_Materials provided_:
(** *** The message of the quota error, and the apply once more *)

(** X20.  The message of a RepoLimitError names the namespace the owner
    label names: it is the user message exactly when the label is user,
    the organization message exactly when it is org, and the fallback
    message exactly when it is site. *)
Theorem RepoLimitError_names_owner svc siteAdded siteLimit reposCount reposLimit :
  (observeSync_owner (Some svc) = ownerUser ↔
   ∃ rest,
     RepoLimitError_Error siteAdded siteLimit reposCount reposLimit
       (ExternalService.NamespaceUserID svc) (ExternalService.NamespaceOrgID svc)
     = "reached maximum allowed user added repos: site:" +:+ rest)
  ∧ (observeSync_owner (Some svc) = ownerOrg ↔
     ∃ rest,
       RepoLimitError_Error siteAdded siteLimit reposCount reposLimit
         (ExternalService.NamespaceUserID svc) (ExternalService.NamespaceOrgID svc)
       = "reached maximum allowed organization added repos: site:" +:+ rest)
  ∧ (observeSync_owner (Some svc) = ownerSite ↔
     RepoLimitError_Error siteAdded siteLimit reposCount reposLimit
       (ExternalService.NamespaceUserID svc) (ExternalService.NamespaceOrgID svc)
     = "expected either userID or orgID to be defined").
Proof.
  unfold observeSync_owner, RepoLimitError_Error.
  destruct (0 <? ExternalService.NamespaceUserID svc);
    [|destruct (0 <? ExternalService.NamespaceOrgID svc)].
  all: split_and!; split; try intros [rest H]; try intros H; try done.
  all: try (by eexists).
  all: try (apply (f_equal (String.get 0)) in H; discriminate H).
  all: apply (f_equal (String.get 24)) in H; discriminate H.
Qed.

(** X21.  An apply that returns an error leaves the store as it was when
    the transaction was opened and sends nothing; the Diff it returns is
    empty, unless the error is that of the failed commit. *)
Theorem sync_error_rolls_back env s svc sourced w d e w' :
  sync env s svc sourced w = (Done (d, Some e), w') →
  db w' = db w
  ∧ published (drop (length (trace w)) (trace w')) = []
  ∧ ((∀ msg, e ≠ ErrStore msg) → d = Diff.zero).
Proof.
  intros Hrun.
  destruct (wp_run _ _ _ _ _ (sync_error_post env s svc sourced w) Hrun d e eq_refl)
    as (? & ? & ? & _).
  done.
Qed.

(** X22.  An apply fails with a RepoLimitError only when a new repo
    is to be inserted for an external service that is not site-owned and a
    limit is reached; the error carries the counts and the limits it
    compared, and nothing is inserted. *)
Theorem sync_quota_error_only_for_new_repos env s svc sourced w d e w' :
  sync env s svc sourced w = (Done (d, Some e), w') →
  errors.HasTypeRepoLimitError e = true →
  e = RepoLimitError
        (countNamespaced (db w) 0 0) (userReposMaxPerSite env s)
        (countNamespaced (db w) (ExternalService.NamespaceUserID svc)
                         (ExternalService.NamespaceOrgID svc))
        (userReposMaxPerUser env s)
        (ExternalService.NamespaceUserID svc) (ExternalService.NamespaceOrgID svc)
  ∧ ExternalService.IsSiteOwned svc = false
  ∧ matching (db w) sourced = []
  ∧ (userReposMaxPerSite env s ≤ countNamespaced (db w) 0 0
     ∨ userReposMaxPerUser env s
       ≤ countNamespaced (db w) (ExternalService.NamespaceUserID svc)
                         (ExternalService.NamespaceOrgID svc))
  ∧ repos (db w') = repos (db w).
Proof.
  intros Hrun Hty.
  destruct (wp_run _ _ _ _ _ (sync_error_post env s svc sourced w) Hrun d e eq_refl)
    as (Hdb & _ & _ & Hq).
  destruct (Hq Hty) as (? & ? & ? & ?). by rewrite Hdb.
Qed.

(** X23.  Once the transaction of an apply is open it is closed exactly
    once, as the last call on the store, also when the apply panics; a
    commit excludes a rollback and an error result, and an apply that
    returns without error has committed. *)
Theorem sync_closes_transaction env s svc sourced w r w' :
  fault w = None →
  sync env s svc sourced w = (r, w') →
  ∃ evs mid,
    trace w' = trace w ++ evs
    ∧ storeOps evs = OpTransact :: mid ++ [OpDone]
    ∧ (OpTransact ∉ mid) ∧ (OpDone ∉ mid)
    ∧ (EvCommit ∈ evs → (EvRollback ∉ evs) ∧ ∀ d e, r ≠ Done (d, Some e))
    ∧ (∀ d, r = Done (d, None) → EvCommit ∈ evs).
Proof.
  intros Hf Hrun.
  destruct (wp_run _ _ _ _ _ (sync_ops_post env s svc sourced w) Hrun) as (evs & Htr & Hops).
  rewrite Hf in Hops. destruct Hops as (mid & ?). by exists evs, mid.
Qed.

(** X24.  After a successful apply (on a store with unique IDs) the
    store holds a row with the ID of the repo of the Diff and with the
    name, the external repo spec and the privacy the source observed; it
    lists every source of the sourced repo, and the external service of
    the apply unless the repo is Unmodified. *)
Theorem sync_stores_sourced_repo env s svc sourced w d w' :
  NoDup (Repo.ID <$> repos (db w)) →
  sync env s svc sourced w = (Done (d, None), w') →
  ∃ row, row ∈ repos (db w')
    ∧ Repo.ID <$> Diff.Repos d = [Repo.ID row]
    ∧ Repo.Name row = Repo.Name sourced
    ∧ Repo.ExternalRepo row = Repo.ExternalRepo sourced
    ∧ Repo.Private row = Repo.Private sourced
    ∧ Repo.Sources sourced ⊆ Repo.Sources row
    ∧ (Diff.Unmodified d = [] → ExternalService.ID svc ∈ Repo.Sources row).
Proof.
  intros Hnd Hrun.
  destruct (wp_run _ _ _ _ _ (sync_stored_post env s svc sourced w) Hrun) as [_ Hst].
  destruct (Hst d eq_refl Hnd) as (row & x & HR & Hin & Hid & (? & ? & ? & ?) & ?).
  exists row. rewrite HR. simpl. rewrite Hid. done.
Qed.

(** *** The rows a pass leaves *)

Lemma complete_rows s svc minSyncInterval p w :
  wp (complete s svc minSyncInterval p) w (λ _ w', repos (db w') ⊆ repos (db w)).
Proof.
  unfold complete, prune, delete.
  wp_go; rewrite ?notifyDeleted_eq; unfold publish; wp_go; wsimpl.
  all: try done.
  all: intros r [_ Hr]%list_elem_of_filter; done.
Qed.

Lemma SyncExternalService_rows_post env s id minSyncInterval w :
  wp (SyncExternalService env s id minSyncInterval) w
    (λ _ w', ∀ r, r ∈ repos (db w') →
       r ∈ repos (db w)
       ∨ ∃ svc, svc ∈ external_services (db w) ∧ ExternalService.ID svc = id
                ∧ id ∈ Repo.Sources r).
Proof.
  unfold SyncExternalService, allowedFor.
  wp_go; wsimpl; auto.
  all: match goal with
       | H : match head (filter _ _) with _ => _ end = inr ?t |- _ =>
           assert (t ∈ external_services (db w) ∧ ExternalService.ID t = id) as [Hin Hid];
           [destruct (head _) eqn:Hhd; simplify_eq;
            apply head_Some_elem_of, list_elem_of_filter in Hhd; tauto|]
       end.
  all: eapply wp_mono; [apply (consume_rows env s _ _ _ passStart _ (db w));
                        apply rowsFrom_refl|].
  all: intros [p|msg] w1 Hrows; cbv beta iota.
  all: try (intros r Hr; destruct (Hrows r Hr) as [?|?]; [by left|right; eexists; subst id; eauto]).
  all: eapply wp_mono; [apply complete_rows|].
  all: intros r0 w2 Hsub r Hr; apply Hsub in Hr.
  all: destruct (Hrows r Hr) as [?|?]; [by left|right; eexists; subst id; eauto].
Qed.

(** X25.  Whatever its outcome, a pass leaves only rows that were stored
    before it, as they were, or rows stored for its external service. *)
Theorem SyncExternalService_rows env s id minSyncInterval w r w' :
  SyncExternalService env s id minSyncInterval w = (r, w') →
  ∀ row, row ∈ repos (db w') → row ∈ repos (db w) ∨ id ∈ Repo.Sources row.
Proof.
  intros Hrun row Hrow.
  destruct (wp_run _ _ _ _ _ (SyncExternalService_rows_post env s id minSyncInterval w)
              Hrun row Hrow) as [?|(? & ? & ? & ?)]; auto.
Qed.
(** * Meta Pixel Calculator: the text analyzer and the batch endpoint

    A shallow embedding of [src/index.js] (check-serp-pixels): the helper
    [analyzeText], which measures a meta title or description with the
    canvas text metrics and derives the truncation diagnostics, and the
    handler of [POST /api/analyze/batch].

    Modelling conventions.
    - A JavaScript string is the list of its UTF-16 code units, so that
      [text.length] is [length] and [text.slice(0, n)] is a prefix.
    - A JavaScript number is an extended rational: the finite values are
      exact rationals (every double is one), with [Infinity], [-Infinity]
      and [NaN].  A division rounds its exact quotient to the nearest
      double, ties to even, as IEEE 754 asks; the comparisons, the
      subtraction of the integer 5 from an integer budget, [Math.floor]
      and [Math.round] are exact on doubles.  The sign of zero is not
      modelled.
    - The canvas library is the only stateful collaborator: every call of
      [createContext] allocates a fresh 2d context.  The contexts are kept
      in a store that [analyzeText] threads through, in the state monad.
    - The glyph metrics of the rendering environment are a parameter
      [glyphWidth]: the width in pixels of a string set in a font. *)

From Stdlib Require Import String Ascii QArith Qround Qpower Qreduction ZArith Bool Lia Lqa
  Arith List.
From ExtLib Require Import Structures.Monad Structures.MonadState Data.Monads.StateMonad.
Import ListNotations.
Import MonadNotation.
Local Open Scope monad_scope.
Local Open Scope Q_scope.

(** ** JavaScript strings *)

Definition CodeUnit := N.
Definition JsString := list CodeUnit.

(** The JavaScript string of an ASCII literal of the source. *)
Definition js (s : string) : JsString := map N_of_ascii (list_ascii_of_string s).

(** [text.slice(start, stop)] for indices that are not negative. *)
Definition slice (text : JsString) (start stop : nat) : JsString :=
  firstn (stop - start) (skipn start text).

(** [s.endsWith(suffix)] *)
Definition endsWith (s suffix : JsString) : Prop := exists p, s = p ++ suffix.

_Try it_:
Report only the number of lines in the listing that contain the word "Local".

_Completed task_:
2